**Activity**
Every line below between the line holding "rewrite Hdel. reflexivity." and the line holding "- rewrite (rne_comp x _ E), rne_Z.", inclusive, should be repeated exactly, and all other lines omitted.

Source data
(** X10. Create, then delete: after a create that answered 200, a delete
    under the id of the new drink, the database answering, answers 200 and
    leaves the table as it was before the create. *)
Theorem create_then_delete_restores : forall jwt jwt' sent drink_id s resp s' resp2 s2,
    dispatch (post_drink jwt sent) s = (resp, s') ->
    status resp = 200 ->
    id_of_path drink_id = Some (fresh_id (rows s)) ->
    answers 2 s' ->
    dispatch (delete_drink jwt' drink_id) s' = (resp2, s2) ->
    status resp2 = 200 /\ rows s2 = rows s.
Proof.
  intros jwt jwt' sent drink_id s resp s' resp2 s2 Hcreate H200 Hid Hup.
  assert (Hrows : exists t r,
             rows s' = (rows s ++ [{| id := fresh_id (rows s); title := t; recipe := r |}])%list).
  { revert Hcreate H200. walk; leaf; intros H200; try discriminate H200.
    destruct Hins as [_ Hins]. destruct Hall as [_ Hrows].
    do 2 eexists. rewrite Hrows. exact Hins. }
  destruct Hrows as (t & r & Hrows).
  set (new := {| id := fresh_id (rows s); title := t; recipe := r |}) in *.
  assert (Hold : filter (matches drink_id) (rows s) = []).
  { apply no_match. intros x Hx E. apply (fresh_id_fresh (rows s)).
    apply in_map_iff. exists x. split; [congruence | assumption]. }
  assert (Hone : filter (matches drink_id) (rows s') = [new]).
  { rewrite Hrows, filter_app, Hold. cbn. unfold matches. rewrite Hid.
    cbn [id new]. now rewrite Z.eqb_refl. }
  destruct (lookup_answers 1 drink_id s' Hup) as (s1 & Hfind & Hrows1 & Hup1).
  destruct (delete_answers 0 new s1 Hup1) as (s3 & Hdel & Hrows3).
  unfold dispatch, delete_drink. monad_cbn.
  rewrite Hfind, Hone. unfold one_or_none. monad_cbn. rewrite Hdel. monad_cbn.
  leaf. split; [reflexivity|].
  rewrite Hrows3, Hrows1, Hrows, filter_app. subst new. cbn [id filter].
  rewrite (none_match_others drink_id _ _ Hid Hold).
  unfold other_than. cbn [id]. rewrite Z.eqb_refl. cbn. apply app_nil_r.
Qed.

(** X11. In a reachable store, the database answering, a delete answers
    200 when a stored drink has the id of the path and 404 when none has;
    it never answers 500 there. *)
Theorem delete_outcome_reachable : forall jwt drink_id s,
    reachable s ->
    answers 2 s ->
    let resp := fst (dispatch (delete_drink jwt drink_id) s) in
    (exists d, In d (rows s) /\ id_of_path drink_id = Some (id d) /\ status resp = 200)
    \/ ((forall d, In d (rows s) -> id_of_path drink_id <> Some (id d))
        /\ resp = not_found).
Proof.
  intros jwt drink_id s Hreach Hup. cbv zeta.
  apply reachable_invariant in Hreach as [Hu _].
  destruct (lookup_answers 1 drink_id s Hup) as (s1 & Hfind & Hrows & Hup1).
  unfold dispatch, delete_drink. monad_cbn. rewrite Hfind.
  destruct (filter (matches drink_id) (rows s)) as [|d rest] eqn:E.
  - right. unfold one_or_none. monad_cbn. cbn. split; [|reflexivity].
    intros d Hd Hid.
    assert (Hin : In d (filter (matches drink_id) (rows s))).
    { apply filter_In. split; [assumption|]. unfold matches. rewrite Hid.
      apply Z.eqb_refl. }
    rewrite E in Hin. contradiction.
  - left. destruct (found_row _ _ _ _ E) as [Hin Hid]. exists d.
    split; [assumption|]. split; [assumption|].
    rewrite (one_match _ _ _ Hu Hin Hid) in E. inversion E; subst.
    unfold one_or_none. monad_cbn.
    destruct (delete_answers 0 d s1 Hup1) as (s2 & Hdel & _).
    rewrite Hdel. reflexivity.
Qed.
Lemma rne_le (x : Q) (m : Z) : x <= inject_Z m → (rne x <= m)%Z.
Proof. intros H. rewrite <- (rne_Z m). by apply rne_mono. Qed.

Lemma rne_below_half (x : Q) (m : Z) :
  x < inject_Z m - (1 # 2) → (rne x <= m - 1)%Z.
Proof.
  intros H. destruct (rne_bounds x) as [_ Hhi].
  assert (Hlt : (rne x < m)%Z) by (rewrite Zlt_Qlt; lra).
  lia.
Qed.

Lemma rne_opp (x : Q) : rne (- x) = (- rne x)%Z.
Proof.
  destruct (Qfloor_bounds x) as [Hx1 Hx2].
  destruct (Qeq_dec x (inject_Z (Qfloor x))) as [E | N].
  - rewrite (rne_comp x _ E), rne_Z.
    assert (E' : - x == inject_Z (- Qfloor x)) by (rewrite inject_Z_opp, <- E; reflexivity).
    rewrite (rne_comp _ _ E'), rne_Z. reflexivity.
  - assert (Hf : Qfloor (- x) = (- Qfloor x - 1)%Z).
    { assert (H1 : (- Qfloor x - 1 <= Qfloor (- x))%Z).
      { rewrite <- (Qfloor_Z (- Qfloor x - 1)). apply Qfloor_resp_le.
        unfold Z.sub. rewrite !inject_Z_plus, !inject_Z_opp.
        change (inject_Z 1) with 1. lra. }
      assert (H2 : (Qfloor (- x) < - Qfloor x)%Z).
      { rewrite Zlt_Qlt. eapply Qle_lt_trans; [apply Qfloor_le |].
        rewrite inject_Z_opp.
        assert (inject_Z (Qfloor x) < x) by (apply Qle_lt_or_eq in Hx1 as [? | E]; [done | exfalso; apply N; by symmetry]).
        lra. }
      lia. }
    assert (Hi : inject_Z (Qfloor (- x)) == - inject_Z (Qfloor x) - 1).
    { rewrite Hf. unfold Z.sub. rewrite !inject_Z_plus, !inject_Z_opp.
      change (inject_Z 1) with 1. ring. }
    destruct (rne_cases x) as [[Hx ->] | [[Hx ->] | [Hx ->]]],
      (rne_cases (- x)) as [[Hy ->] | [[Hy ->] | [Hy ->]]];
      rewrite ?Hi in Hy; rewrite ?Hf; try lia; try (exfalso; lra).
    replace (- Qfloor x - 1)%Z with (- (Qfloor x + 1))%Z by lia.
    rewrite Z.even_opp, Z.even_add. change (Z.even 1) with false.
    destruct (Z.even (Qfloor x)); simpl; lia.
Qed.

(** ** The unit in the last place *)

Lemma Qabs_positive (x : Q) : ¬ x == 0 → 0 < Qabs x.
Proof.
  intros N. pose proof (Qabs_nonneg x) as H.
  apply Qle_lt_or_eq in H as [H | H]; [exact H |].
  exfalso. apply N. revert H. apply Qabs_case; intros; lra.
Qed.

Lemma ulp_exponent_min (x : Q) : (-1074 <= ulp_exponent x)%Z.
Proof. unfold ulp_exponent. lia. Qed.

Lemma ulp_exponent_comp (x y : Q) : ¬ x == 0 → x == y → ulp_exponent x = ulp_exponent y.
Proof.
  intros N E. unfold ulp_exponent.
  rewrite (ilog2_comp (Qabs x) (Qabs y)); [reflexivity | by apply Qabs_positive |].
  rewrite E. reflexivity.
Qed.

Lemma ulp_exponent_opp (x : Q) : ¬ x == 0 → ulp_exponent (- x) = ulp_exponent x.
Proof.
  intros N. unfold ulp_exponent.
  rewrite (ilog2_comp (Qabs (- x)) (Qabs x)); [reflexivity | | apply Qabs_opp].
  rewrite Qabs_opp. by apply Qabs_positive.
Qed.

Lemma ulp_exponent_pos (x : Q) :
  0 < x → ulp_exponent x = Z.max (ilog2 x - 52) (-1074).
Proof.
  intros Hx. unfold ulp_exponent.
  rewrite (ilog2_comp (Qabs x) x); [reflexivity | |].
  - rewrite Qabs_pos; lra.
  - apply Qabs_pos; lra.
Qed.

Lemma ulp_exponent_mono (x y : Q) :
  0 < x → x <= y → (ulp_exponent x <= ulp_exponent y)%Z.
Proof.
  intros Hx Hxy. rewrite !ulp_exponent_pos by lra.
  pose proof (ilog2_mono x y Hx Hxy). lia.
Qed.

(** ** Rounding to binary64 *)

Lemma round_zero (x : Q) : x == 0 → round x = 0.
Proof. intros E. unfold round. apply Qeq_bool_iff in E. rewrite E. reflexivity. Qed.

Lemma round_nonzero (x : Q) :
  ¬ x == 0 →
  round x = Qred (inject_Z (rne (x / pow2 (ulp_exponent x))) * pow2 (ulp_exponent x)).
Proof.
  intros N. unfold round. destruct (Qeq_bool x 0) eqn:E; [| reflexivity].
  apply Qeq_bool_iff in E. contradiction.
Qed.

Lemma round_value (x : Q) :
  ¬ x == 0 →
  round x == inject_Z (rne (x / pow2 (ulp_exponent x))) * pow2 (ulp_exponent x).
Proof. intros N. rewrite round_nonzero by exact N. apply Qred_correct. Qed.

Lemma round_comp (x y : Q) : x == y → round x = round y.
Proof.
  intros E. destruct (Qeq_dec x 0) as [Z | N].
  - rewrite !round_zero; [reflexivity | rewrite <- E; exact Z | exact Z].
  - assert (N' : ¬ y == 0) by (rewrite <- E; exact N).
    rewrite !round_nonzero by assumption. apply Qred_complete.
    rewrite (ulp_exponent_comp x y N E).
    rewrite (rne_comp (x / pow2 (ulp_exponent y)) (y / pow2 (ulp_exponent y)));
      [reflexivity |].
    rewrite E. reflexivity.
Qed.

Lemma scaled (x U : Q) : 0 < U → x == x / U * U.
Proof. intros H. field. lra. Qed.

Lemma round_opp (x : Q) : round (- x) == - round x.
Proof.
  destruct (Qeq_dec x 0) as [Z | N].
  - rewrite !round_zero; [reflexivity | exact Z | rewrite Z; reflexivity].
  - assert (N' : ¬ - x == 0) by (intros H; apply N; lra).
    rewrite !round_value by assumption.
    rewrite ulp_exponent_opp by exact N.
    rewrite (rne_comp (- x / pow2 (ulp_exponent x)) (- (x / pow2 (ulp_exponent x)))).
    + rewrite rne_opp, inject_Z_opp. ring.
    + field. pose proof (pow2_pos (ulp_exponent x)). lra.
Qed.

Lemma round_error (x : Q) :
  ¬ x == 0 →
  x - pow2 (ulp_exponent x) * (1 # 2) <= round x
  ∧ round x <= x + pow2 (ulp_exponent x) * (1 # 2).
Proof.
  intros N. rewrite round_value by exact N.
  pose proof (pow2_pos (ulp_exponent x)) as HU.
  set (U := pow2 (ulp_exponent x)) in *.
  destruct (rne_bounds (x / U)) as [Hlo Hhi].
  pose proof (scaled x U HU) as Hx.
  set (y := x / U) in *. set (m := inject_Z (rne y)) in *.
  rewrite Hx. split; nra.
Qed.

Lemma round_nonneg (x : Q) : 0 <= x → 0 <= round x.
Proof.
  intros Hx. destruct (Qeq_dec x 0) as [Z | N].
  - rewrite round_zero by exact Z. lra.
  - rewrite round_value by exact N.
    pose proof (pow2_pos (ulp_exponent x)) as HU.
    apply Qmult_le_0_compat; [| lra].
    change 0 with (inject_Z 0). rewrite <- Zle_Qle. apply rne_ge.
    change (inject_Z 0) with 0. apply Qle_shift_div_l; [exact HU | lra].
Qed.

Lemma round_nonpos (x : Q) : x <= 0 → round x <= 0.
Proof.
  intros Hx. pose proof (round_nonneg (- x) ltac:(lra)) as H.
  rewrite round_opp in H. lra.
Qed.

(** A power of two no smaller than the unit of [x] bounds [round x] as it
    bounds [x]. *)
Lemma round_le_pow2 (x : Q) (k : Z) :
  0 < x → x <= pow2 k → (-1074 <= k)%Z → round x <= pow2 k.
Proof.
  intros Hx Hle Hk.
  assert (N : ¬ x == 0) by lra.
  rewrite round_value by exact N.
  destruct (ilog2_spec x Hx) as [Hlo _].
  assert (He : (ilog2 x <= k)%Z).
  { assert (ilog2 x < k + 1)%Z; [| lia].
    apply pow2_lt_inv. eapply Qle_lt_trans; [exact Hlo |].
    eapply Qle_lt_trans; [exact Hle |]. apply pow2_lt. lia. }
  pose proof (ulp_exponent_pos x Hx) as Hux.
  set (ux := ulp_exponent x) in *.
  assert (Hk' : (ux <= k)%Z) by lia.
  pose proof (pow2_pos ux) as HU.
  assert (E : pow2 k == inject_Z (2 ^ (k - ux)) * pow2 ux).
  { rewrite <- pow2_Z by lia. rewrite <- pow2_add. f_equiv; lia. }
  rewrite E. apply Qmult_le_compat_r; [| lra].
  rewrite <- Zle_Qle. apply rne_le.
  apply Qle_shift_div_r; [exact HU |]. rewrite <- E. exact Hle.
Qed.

**Final answer**
    rewrite Hdel. reflexivity.
Qed.
Lemma rne_le (x : Q) (m : Z) : x <= inject_Z m → (rne x <= m)%Z.
Proof. intros H. rewrite <- (rne_Z m). by apply rne_mono. Qed.

Lemma rne_below_half (x : Q) (m : Z) :
  x < inject_Z m - (1 # 2) → (rne x <= m - 1)%Z.
Proof.
  intros H. destruct (rne_bounds x) as [_ Hhi].
  assert (Hlt : (rne x < m)%Z) by (rewrite Zlt_Qlt; lra).
  lia.
Qed.

Lemma rne_opp (x : Q) : rne (- x) = (- rne x)%Z.
Proof.
  destruct (Qfloor_bounds x) as [Hx1 Hx2].
  destruct (Qeq_dec x (inject_Z (Qfloor x))) as [E | N].
  - rewrite (rne_comp x _ E), rne_Z.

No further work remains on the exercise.